KLF proteins are highly conserved among mammals from human to mouse, with many KLFs also having homologs in Gallus gallus (Chicken), Danio rerio (Zebra fish), and Xenopus laevis (Frog). On the basis of functional characteristics, KLF proteins can be divided into three distinct groups. KLFs in group 1 (KLFs 3, 8, and 12) serve as transcriptional repressors through their interaction with the carboxy-terminal binding protein (CtBP). Family members in group 2 (KLFs 1, 2, 4, 5, 6, and 7) function predominantly as transcriptional activators. KLFs in group 3 (KLFs 9, 10, 11, 13, 14, and 16) have repressor activity through their interaction with the common transcriptional corepressor Sin3A. The encoded protein is thought to play an important role in the regulation of epithelial to mesenchymal transition, a process which occurs normally during development but also during metastasis.
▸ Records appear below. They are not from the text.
(** A list is the table of its entries. *)
Lemma list_as_table (l : list R) (n : nat) (f : nat -> R) :
  length l = n -> (forall i, (i < n)%nat -> nth i l 0 = f i) -> l = map f (seq 0 n).
Proof.
  intros Hlen Hnth. apply (nth_ext _ _ 0 0).
  - now rewrite length_map, length_seq.
  - intros i Hi. rewrite Hlen in Hi. rewrite Hnth by exact Hi.
    rewrite (nth_indep _ 0 (f 0%nat)) by (rewrite length_map, length_seq; exact Hi).
    rewrite map_nth, seq_nth by exact Hi. reflexivity.
Qed.

Lemma map_nth_in (A : Type) (f : A -> R) (l : list A) (d : A) (i : nat) :
  (i < length l)%nat -> nth i (map f l) 0 = f (nth i l d).
Proof.
  intros Hi. rewrite (nth_indep _ 0 (f d)) by (rewrite length_map; exact Hi).
  apply map_nth.
Qed.

(** The oscillator skeleton shared by the Shepard layer and the pitch ramp:
    sample [i] is the sine of the integrated frequency. *)
Lemma integrated_phase_nth (freqs : list R) (sr : R) (i : nat) :
  (i < length freqs)%nat ->
  nth i (map sin (map (fun c => 2 * PI * c / sr) (cumsum freqs))) 0 =
  sin (2 * PI * sum_f_R0 (fun k => nth k freqs 0) i / sr).
Proof.
  intros Hi. unfold cumsum.
  rewrite (map_nth_in _ sin _ 0) by (rewrite length_map, cumsum_from_length; exact Hi).
  rewrite (map_nth_in _ _ _ 0) by (rewrite cumsum_from_length; exact Hi).
  rewrite cumsum_from_nth by exact Hi. rewrite Rplus_0_l. reflexivity.
Qed.

Lemma shepard_frequency_length g octave n : length (Shepard.frequency g octave n) = n.
Proof.
  unfold Shepard.frequency, Shepard.time_array.
  destruct (Shepard.dir g); rewrite length_map; apply linspace_open_length.
Qed.

(** ** Peaks and maxima *)

Lemma fold_left_Rmax_ge (l : list R) : forall a, a <= fold_left Rmax l a.
Proof.
  induction l as [| x xs IH]; intros a; simpl; [lra |].
  eapply Rle_trans; [apply (Rmax_l a x) | apply IH].
Qed.

Lemma fold_left_Rmax_upper (l : list R) :
  forall a x, In x l -> x <= fold_left Rmax l a.
Proof.
  induction l as [| y ys IH]; intros a x Hin; [contradiction |].
  simpl. destruct Hin as [-> | Hin].
  - eapply Rle_trans; [apply (Rmax_r a x) | apply fold_left_Rmax_ge].
  - apply IH; exact Hin.
Qed.

Lemma fold_left_Rmax_in (l : list R) : forall a, In (fold_left Rmax l a) (a :: l).
Proof.
  induction l as [| y ys IH]; intros a; simpl; [left; reflexivity |].
  destruct (IH (Rmax a y)) as [H | H].
  - unfold Rmax in H at 1. destruct (Rle_dec a y); rewrite <- H; auto.
  - right; right; exact H.
Qed.

Lemma peak_nonneg (l : list R) : 0 <= peak l.
Proof.
  unfold peak. induction l as [| x xs IH]; simpl; [lra |].
  eapply Rle_trans; [exact IH | apply Rmax_r].
Qed.

Lemma peak_upper (l : list R) (x : R) : In x l -> Rabs x <= peak l.
Proof.
  unfold peak. induction l as [| y ys IH]; intros Hin; [contradiction |].
  simpl. destruct Hin as [-> | Hin].
  - apply Rmax_l.
  - eapply Rle_trans; [apply IH; exact Hin | apply Rmax_r].
Qed.

Lemma peak_attained (l : list R) : l <> [] -> exists x, In x l /\ peak l = Rabs x.
Proof.
  unfold peak. induction l as [| y ys IH]; intros Hne; [contradiction |].
  destruct ys as [| z zs].
  - exists y. split; [left; reflexivity |]. simpl.
    rewrite Rmax_left; [reflexivity | apply Rabs_pos].
  - destruct IH as [x [Hin Hx]]; [discriminate |].
    change (fold_right Rmax 0 (map Rabs (y :: z :: zs)))
      with (Rmax (Rabs y) (fold_right Rmax 0 (map Rabs (z :: zs)))).
    rewrite Hx. unfold Rmax. destruct (Rle_dec (Rabs y) (Rabs x)).
    + exists x. split; [right; exact Hin | reflexivity].
    + exists y. split; [left; reflexivity | reflexivity].
Qed.
(** The store after [ann] was taken in and answered with "RESPONSE". *)
Definition ann_db : Store :=
  {| patients := [{| p_id := 1; p_data := ann |}];
     prescriptions :=
       [{| r_id := 1; r_patient_id := Some 1; ai_summary := lit "RESPONSE";
           treatment_options := lit "RESPONSE";
           medication_recommendations := lit "RESPONSE" |}];
     next_patient_id := 2; next_prescription_id := 2 |}.

(** A world in which nothing fails and the endpoint answers [body]. *)
Definition answering (body : json) : World :=
  {| connect_error := None;
     db_fault := fun _ => None;
     http_post := fun _ => inr body |}.

(** The body of a successful generation. *)
Definition generated (text : string) : json :=
  JList [JDict [(lit "generated_text", JStr (lit text))]].

(** The body the endpoint sends when it reports an error. *)
Definition overloaded : json :=
  JDict [(lit "error", JStr (lit "Model is overloaded"))].

(** A world in which the SELECT fails. *)
Definition select_fails : World :=
  {| connect_error := None;
     db_fault := fun s =>
                   match s with
                   | SelectJoined => Some (MySQLError (lit "Lost connection"))
                   | _ => None
                   end;
     http_post := fun _ => inr (generated "fine") |}.

(** A world in which the second INSERT fails. *)
Definition insert_fails : World :=
  {| connect_error := None;
     db_fault := fun s =>
                   match s with
                   | InsertPrescription => Some (MySQLError (lit "Data too long"))
                   | _ => None
                   end;
     http_post := fun _ => inr (generated "fine") |}.

(** A /chatbot payload with both fields. *)
Definition ask (id : Z) : list (str * json) :=
  [(lit "patient_id", JInt id); (lit "message", JStr (lit "hi"))].

End Sample.

(* ================================================================== *)
(** * The store probe and further samples *)
(* ================================================================== *)

(** What /test-db meets beyond the [World]: whether its statement
    [SELECT DATABASE();] fails, and the row [fetchone()] yields for it (a
    one-column tuple holding the name of the current database, or NULL). *)
Record Probe := {
  select_database_fault : option exn;
  database_row : option (list json)
}.

(** While a text is split: the piece being read, [cur] reversed, holds no
    start of the separator so far, [s] being what is still to be read. *)
Definition clear_so_far (sep cur s : str) : Prop :=
  forall a b, rev cur = a ++ b -> b <> [] -> starts_with sep (b ++ s) = false.

(** Every prescription that names a patient names one that is there. *)
Definition references_resolve (db : Store) : Prop :=
  forall r k, In r (prescriptions db) -> r_patient_id r = Some k ->
              exists p, In p (patients db) /\ p_id p = k.

Module MoreSamples.

(** A world whose endpoint cannot be reached. *)
Definition offline : World :=
  {| connect_error := None;
     db_fault := fun _ => None;
     http_post := fun _ => inl (OtherException (lit "Connection refused")) |}.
A homology modelling method was used for the prediction of the structure and other various physico-chemical properties of protein were obtained using ProtParam. 3D structure was constructed for the target protein usingI- TASSER and SWISS-MODEL. The comparison between the structures generated from above mentioned tools indicates greater acceptability of the structure generated from I- TASSER and validation of structure was performed by using Ramachandran plot. The present study gave an outlook on KLF8 protein and further research to be carried out in preventing the cancer in human.